[Records from a dataset]
(* ===== verification/PairingScenario.v ===== *)
(** A concrete pairing: a worker that is paired, then paired again with another enrollment
    for the same node, on a machine that keeps its files; and a pairing that is stopped
    when its request was sent, and resumes with the same secret.

    The documents of these crates are lists of numbers, made by combinators that carry
    their round trips. *)
From Stdlib Require Import ZArith NArith Lia String.
From stdpp Require Import base option list numbers sets gmap relations.
From S2P Require Import Prelude Text Crates Protocol JobSpec Snapshot CanonicalJson WorkerReports Onboarding ControllerDb WorkerEnv WorkerClient WorkerProcess WorkerSource WorkerExecutor WorkerRuntime WorkerNode WorkerIdentity PairingLedger WorkerPairing WorkerLogic ProtectedStore CredentialSafety WorkerScenario.
Import ConcreteWorker PairingCredentialState.
#[local] Existing Instance ConcreteJson.serde_crate.
#[local] Existing Instance Concrete.uuid_crate.
Open Scope rust_scope.

(** ** Codecs *)
Class Codec (A : Type) := {
  encode : A → list N;
  decode : list N → option (A * list N);
  decode_encode a rest : decode (encode a ++ rest) = Some (a, rest)
}.
#[export] Instance N_codec : Codec N := {|
  encode n := [n];
  decode l := match l with n :: rest => Some (n, rest) | [] => None end;
  decode_encode _ _ := eq_refl
|}.
(** A type that is encoded as another one. *)
#[refine] Instance codec_via {A B} `{Codec B} (to : A → B) (from : B → A) (Hfrom : ∀ a, from (to a) = a) : Codec A | 100 := {|
  encode a := encode (to a);
  decode l := match decode l with Some (b, rest) => Some (from b, rest) | None => None end
|}.
Proof. intros a rest. by rewrite decode_encode, Hfrom. Defined.
#[local] Remove Hints codec_via : typeclass_instances.
#[export, refine] Instance prod_codec {A B} `{Codec A, Codec B} : Codec (A * B) := {|
  encode p := encode p.1 ++ encode p.2;
  decode l :=
    match decode l with
    | Some (a, l) => match decode l with Some (b, rest) => Some ((a, b), rest) | None => None end
    | None => None
    end
|}.
Proof. intros [a b] rest. cbn. by rewrite <- app_assoc, !decode_encode. Defined.
#[export, refine] Instance option_codec {A} `{Codec A} : Codec (option A) := {|
  encode o := match o with Some a => 1%N :: encode a | None => [0%N] end;
  decode l :=
    match l with
    | 0%N :: rest => Some (None, rest)
    | _ :: l => match decode l with Some (a, rest) => Some (Some a, rest) | None => None end
    | [] => None
    end
|}.
Proof. intros [a|] rest; cbn; by rewrite ?decode_encode. Defined.
Fixpoint decode_times {A} `{Codec A} (n : nat) (l : list N) : option (list A * list N) :=
  match n with
  | O => Some ([], l)
  | S n =>
      match decode l with
      | Some (a, l) => match decode_times n l with Some (al, rest) => Some (a :: al, rest) | None => None end
      | None => None
      end
  end.
#[export, refine] Instance list_codec {A} `{Codec A} : Codec (list A) := {|
  encode al := N.of_nat (length al) :: concat (encode <$> al);
  decode l := match l with n :: l => decode_times (N.to_nat n) l | [] => None end
|}.
Proof.
  intros al rest. cbn. rewrite Nat2N.id.
  induction al as [|a al IH]; [done|]. cbn. by rewrite <- app_assoc, decode_encode, IH.
Defined.
#[export] Instance bool_codec : Codec bool.
Proof. refine (codec_via (λ b : bool, if b then 1 else 0)%N (λ n, negb (n =? 0)%N) _). by intros []. Defined.
#[export] Instance Z_codec : Codec Z.
Proof.
  refine (codec_via (λ z, ((z <? 0)%Z, Z.to_N (Z.abs z))) (λ p, if p.1 : bool then - Z.of_N p.2 else Z.of_N p.2)%Z _).
  intros z. cbn. destruct (Z.ltb_spec z 0); lia.
Defined.
#[export] Instance path_codec : Codec PathBuf.
Proof. refine (codec_via (λ p, (pb_absolute p, pb_path p)) (λ p, {| pb_absolute := p.1; pb_path := p.2 |}) _). by intros []. Defined.
Definition pairing_states : list PairingCredentialState.t :=
  [Staged; PairRequestUnknown; PairAccepted; ConfigCommitted; Acknowledged; TerminalUnavailable; Superseded; Expired].
#[export] Instance state_codec : Codec PairingCredentialState.t.
Proof.
  refine (codec_via (λ s, match list_find (eq s) pairing_states with Some (i, _) => N.of_nat i | None => 0%N end)
    (λ n, unwrap_or (pairing_states !! N.to_nat n) Staged) _). by intros [].
Defined.
#[export] Instance config_codec : Codec WorkerConfig.
Proof.
  refine (codec_via (λ c, (cfg_api_version c, cfg_worker_url c, cfg_certificate_pem c, cfg_controller_id c, cfg_node_id c,
      cfg_worker_api_version c, cfg_heartbeat_interval_seconds c, cfg_lease_seconds c, cfg_workspace c, cfg_credential c))
    (λ '(v, u, p, ci, ni, wv, h, l, w, cr), Build_WorkerConfig v u p ci ni wv h l w cr) _). by intros [].
Defined.
#[export] Instance record_codec : Codec PairingCredentialRecord.
Proof.
  refine (codec_via (λ r, (rec_pairing_id r, rec_controller_id r, rec_node_id r, rec_credential_file r,
      rec_credential_sha256 r, rec_created_at r, rec_expires_at r, rec_state r, rec_previous_credential_file r,
      rec_previous_credential_sha256 r, rec_previous_cleanup_pending r, rec_cleanup_pending r))
    (λ '(p, c, n, f, d, ca, ea, s, pf, pd, pp, cp), Build_PairingCredentialRecord p c n f d ca ea s pf pd pp cp) _).
  by intros [].
Defined.
#[export] Instance ledger_codec : Codec PairingCredentialLedger.
Proof.
  refine (codec_via (λ l, (ldg_api_version l, ldg_records l)) (λ p, Build_PairingCredentialLedger p.1 p.2) _). by intros [].
Defined.
(** A whole document, with a line break behind it. *)
Definition parsed {A} `{Codec A} (data : list N) : result rstr A :=
  match decode data with Some (a, _) => Ok a | None => Err (lit "shape") end.
Lemma encoded_parsed {A} `{Codec A} (a : A) data rest :
  Ok (E := rstr) (encode a) = Ok data → parsed (data ++ rest) = Ok a.
Proof. intros [= <-]. unfold parsed. by rewrite decode_encode. Qed.

(** ** Crates *)
Definition enrollment (pairing_id : Uuid) : EnrollmentBundleV1 :=
  {| eb_api_version := ENROLLMENT_API_VERSION; eb_pairing_id := pairing_id; eb_controller_id := 2%N;
     eb_intended_node_id := 3%N; eb_worker_url := lit "https://controller.local:8443";
     eb_certificate_pem := lit "-----BEGIN CERTIFICATE-----"; eb_pairing_code := replicate 40 (chr "K");
     eb_created_at := 10%Z; eb_expires_at := 100000%Z |}.
#[local] Instance pairing_wire : NodeWireCrates := {|
  parse_claim_response _ := Err (lit "unused");
  parse_pair_response data :=
    match data with
    | pairing_id :: controller_id :: node_id :: digest =>
        Ok {| prs_api_version := WORKER_API_VERSION; prs_pairing_id := pairing_id; prs_controller_id := controller_id;
              prs_node_id := node_id; prs_credential_sha256 := digest; prs_paired_at := 5000%Z;
              prs_heartbeat_interval_seconds := 15; prs_lease_seconds := 60 |}
    | _ => Err (lit "shape")
    end;
  parse_pair_ack_response data :=
    match data with
    | pairing_id :: node_id :: digest =>
        Ok {| pas_api_version := WORKER_API_VERSION; pas_pairing_id := pairing_id; pas_node_id := node_id;
              pas_credential_sha256 := digest; pas_acknowledged_at := 5000%Z |}
    | _ => Err (lit "shape")
    end;
  url_query _ := None
|}.
#[local] Instance pairing_identity : IdentityCrates := {|
  config_json c := Ok (encode c); parse_config := parsed;
  parse_enrollment data := match data with [n] => Ok (enrollment n) | _ => Err (lit "shape") end
|}.
#[local] Instance pairing_ledger : LedgerCrates := {|
  ledger_json l := Ok (encode l); ledger_json_compact l := Ok (encode l); parse_ledger := parsed
|}.
#[local] Instance pairing_identity_laws : IdentityCratesLaws.
Proof. split. intros c data. by apply encoded_parsed. Qed.
#[local] Instance pairing_ledger_laws : LedgerCratesLaws.
Proof. split. intros l data. by apply encoded_parsed. Qed.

**YOUR ASSIGNMENT**
Retype exactly the lines above, from the one with "#[local] Remove Hints" through the one with "match n with", inclusive.

**OUTPUT FOR THIS TASK**
#[local] Remove Hints codec_via : typeclass_instances.
#[export, refine] Instance prod_codec {A B} `{Codec A, Codec B} : Codec (A * B) := {|
  encode p := encode p.1 ++ encode p.2;
  decode l :=
    match decode l with
    | Some (a, l) => match decode l with Some (b, rest) => Some ((a, b), rest) | None => None end
    | None => None
    end
|}.
Proof. intros [a b] rest. cbn. by rewrite <- app_assoc, !decode_encode. Defined.
#[export, refine] Instance option_codec {A} `{Codec A} : Codec (option A) := {|
  encode o := match o with Some a => 1%N :: encode a | None => [0%N] end;
  decode l :=
    match l with
    | 0%N :: rest => Some (None, rest)
    | _ :: l => match decode l with Some (a, rest) => Some (Some a, rest) | None => None end
    | [] => None
    end
|}.
Proof. intros [a|] rest; cbn; by rewrite ?decode_encode. Defined.
Fixpoint decode_times {A} `{Codec A} (n : nat) (l : list N) : option (list A * list N) :=
  match n with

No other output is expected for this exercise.